WHAT IS REQUIRED =>
Scan the records below for the string "rewrite" and return every line where it appears.

THE DATA =>
(** The key at which [getBaseColorForFeature] reads the continent table.
    The embedding reads the table at its own keys; the properties below
    are stated for features whose key is none of the names that the
    table inherits from [Object.prototype], where the code reads the
    inherited member instead. *)
Definition continentKey (feature : Feature) : string :=
  orDefault "undefined" (continentOf (properties feature)).

Definition ownContinentKey (feature : Feature) : Prop :=
  isPrototypeKey (continentKey feature) = false.

(** The code of the feature, if it has one, is a string whose upper case
    the embedding represents. *)
Definition plainFeatureCode (feature : Feature) : Prop :=
  forall iso, iso3Of feature = Some iso -> plainCode iso = true.

(** X11: the initial colouring gives a feature, whose continent is not
    the name of a member of [Object.prototype], one colour as [color] and
    as [baseColor] alike: the colour that the continent table has for the
    first non-empty continent property of the feature, and [#B1C4BB]
    when the table has none.  The colour is not empty and does not depend
    on the position of the feature: the index-based palette
    [COUNTRY_COLORS] is never used. *)
Theorem initial_color_is_continent_color (index : nat) (feature : Feature)
    (Hkey : ownContinentKey feature) :
  let f := initFeature index feature in
  color f = baseColor f
  /\ baseColor f
     = Some (orDefault "#B1C4BB"
               (tableGet (continentKey feature) CONTINENT_BASE_COLORS))
  /\ truthyOpt (baseColor f) = true
  /\ baseColor f = baseColor (initFeature 0 feature).
Proof.
  cbn zeta. unfold initFeature. cbn [color baseColor].
  rewrite !orElse_truthy_l by apply getBaseColorForFeature_truthy.
  split; [done|]. split; [|split; [apply getBaseColorForFeature_truthy|done]].
  unfold getBaseColorForFeature, continentKey.
  fold (continentOf (properties feature)).
  destruct (tableGet _ CONTINENT_BASE_COLORS) as [v|] eqn:Hv; [|done].
  pose proof (CONTINENT_BASE_COLORS_truthy _ _ Hv) as Ht.
  cbn [orElse orDefault]. by rewrite Ht.
Qed.

Lemma initial_color_is_continent_color_witness :
  color (initFeature 7 (boundary "PER" "Americas")) = Some "#32A189"
  /\ color (initFeature 7 (boundary "XXX" "Seven seas")) = Some "#B1C4BB".
Proof.
  destruct (initial_color_is_continent_color 7 (boundary "PER" "Americas")
              eq_refl) as (Hc1 & Hb1 & _).
  destruct (initial_color_is_continent_color 7 (boundary "XXX" "Seven seas")
              eq_refl) as (Hc2 & Hb2 & _).
  split; [by rewrite Hc1, Hb1 | by rewrite Hc2, Hb2].
Defined.

End InitialColors.

(** ** Enrichment with the module's palette builder *)

Section EnrichmentWithPalettes.

Import JsString GlobeView.
Local Open Scope string_scope.
Local Open Scope list_scope.
Local Open Scope nat_scope.

Variable flagMap : gmap string Lookup.

(** The host and the cache that the call for the feature at a position
    meets. *)
Variable hosts : nat -> string -> Completion ColorUtils.Image.
Variable stores : nat -> ColorUtils.Store.

(** The awaited call of each feature, made by [getCountryPalette]. *)
Definition derivedPalette (i : nat) (country : ColorUtils.CountryRef)
    (options : ColorUtils.Options) : Completion ColorUtils.Palette :=
  fst (ColorUtils.getCountryPalette (hosts i) (Some country) options
         (stores i)).

Lemma derivedPalette_returns i country options :
  ColorUtils.fallbackAccent options = None ->
  is_Some (ColorUtils.baseColor options) ->
  exists p, derivedPalette i country options = Return p
            /\ truthy (ColorUtils.accent p) = true
            /\ forall chosen, ColorUtils.baseColor options = Some chosen ->
                              ColorUtils.base p = chosen.
Proof.
  intros Hopt [chosen Hchosen].
  unfold derivedPalette, ColorUtils.getCountryPalette.
  rewrite Hopt, Hchosen. cbn [orDefault].
  match goal with |- context [ColorUtils.extractFlagColors ?h ?u ?f ?s] =>
    destruct (extract_returns h u f s) as (res & Hres);
    destruct (ColorUtils.extractFlagColors h u f s) as [out st'] end.
  cbn [fst] in Hres. subst out. eexists. split; [reflexivity|].
  cbn [ColorUtils.accent ColorUtils.base]. split.
  - by destruct (truthy (ColorUtils.primary res)) eqn:Hp.
  - by intros ? [= ->].
Qed.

TASK RESULT =>
  rewrite !orElse_truthy_l by apply getBaseColorForFeature_truthy.
  cbn [orElse orDefault]. by rewrite Ht.
  split; [by rewrite Hc1, Hb1 | by rewrite Hc2, Hb2].
  rewrite Hopt, Hchosen. cbn [orDefault].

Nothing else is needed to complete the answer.